3/06/2004

David Corn offers a solid defense of Kerry's progressive credentials - his investigations of Iran-Contra, BCCI, and Vietnam POW/AWOL rumors, and his votes against DOMA and for Clean Elections. He sets out consciously to tell the good parts of the Kerry narrative, and he articulates them well. Corn may very well be right that there have been times he has shown courage, devotion to justice and commitment to honesty, open government and principle-over-politics.
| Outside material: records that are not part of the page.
Fixpoint rstrip (s : string) : string :=
  match s with
  | EmptyString => EmptyString
  | String c s' =>
      match rstrip s' with
      | EmptyString => if is_space c then EmptyString else String c EmptyString
      | r => String c r
      end
  end.

(** ** Floating-point numbers

    A Python [float] is a binary64 number: a [spec_float] in the normal
    form [binary_normalize] produces.  The comparisons [SFeqb], [SFleb]
    and [SFltb] are those of IEEE 754 on such numbers. *)

Definition pyfloat : Type := spec_float.

Definition prec : Z := 53.
Definition emax : Z := 1024.

Definition float_zero : pyfloat := S754_zero false.
Definition float_one : pyfloat := binary_normalize prec emax 1 0 false.

(** [float(z)] for an integer: the nearest binary64 number, ties to even;
    [OverflowError] when the integer is too large. *)
Definition float_of_Z (z : Z) : result pyfloat :=
  match binary_normalize prec emax z 0 false with
  | S754_infinity _ => Raise OverflowError
  | f => Ok f
  end.

(** The binary64 number nearest to [n / d] for [0 <= n] and [0 < d], with
    the sign [neg].  The quotient is computed with at least 64 significant
    bits and a sticky bit, so the one rounding of [binary_normalize] is the
    rounding of the exact quotient. *)
Definition float_of_quotient (neg : bool) (n d : Z) : pyfloat :=
  let k := (64 + Z.log2_up d)%Z in
  let num := (n * 2 ^ k)%Z in
  let q := (num / d)%Z in
  let sticky := if (num mod d =? 0)%Z then 0%Z else 1%Z in
  binary_normalize prec emax (cond_Zopp neg (2 * q + sticky)) (- (k + 1)) neg.

(** The binary64 number nearest to [m * 10 ^ x], for [0 <= m]. *)
Definition float_of_decimal (neg : bool) (m x : Z) : pyfloat :=
  if (0 <=? x)%Z
  then binary_normalize prec emax (cond_Zopp neg (m * 10 ^ x)) 0 neg
  else float_of_quotient neg m (10 ^ (- x)).

(** An optional sign. *)
Definition read_sign (s : string) : bool * string :=
  match s with
  | String "-" s' => (true, s')
  | String "+" s' => (false, s')
  | _ => (false, s)
  end.

(** A maximal run of decimal digits: the number read so far, how many
    digits were read, and what follows. *)
Fixpoint read_digits (s : string) (acc : Z) (n : nat) : Z * nat * string :=
  match s with
  | String c s' =>
      if is_digit c
      then read_digits s' (10 * acc + Z.of_nat (nat_of_ascii c - 48))%Z (S n)
      else (acc, n, s)
  | EmptyString => (acc, n, s)
  end.

Definition read_exponent (s : string) : option Z :=
  let '(eneg, s1) := read_sign s in
  let '(ev, ne, s2) := read_digits s1 0%Z 0%nat in
  match ne, s2 with
  | S _, EmptyString => Some (cond_Zopp eneg ev)
  | _, _ => None
  end.

(** [float(s)] for a string: surrounding white space is ignored; what is
    left is an optional sign followed by [inf], [infinity] or [nan] in any
    case, or by a decimal number with an optional fraction and an optional
    exponent.  [None] stands for the [ValueError] of any other string. *)
Definition float_of_string (s : string) : option pyfloat :=
  let '(neg, s1) := read_sign (rstrip (lstrip s)) in
  let low := lower s1 in
  if (low =? "inf") || (low =? "infinity") then Some (S754_infinity neg)
  else if low =? "nan" then Some S754_nan
  else
    let '(ip, ni, s2) := read_digits s1 0%Z 0%nat in
    let '(m, nf, s3) :=
      match s2 with
      | String "." t => read_digits t ip 0%nat
      | _ => (ip, 0%nat, s2)
      end in
    match (ni + nf)%nat, s3 with
    | O, _ => None
    | _, EmptyString => Some (float_of_decimal neg m (- Z.of_nat nf))
    | _, String c s4 =>
        if (c =? "e")%char || (c =? "E")%char
        then match read_exponent s4 with
             | Some x => Some (float_of_decimal neg m (x - Z.of_nat nf))
             | None => None
             end
        else None
    end.

(** ** Python values

    The values that reach the attributes of a [Channel] and the arguments
    of its methods. *)

(** Instances of [type]: [float], [int], [str], the built-in [type] itself,
    ...; [TyClass] is a class that has none of the methods of [str]. *)
Inductive pytype : Type :=
| TyType
| TyObject
| TyBool
| TyInt
| TyFloat
| TyStr
| TyClass (qualname : string).

(** A unit object of [astropy.units].  Every such object is a [UnitBase];
    [unit_is_Unit] tells whether it is an instance of the class [Unit]
    itself, which is what [isinstance(rate, aunits.Unit)] asks. *)
Record aunit : Type := {
  unit_name : string;
  unit_is_Unit : bool
}.

(** [aunits.Hertz] *)
Definition Hertz : aunit := {| unit_name := "Hz"; unit_is_Unit := true |}.

Inductive pyval : Type :=
| PNone
| PBool (b : bool)
| PInt (z : Z)
| PFloat (f : pyfloat)
| PStr (s : string)
| PType (t : pytype)
| PPattern (pattern : string) (flags : Z)   (* a compiled regular expression *)
| PUnit (u : aunit)
| PQuantity (value : pyfloat) (u : aunit).  (* a scalar [aunits.Quantity] *)

(** ** The libraries the module calls

    The regular-expression engine of [re] and the behaviour of the objects
    of [astropy.units] are not part of this module; it only calls them. *)
Class Library : Type := {
  (** compiled patterns, [re.compile(pattern, flags)] for a string pattern,
      and [p.search(s) is not None] *)
  regex : Type;
  re_compile : string -> Z -> result regex;
  re_search : regex -> string -> bool;
  (** [aunits.Unit(u)] for [u] that is not already a unit object *)
  Unit_parse : pyval -> result aunit;
  (** [float(q)] and the truth value of a scalar [Quantity] *)
  Quantity_float : pyfloat -> aunit -> result pyfloat;
  Quantity_nonzero : pyfloat -> aunit -> result bool
}.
There are few senators of whom that can be said. A full assessment of the man ought to take these portions of his public service into account. There remain, unfortunately, other portions to be taken into account as well. Alex Cockburn, also in The Nation, a few weeks back summarized some of the major alarms Kerry should be setting off for progressives. But that said, I'm still closer to David Corn than to Cockburn or to this headline from LWB-Idol Sam Smith on this one. Nick Confessore put together (scroll down to March 4) one of the more judicious assessments I've seen of Kerry's record and various attempts to paint it: He is pro-welfare reform, a deficit hawk, a good environmentalist, doesn't want to privatize Social Security or Medicare, supports labor, is basically a free-trader with some occasional gestures towards less-free trade, supports civil unions but not gay marriage, and is a liberal internationalist on foreign policy. In other words, he's your basic moderate Democrat -- not too liberal, not too conservative. That was always his perverse strength. On a scale of one to ten, few Democratic interest groups would give him a ten, but most would give him a seven. That, as they say, is the good news and the bad news.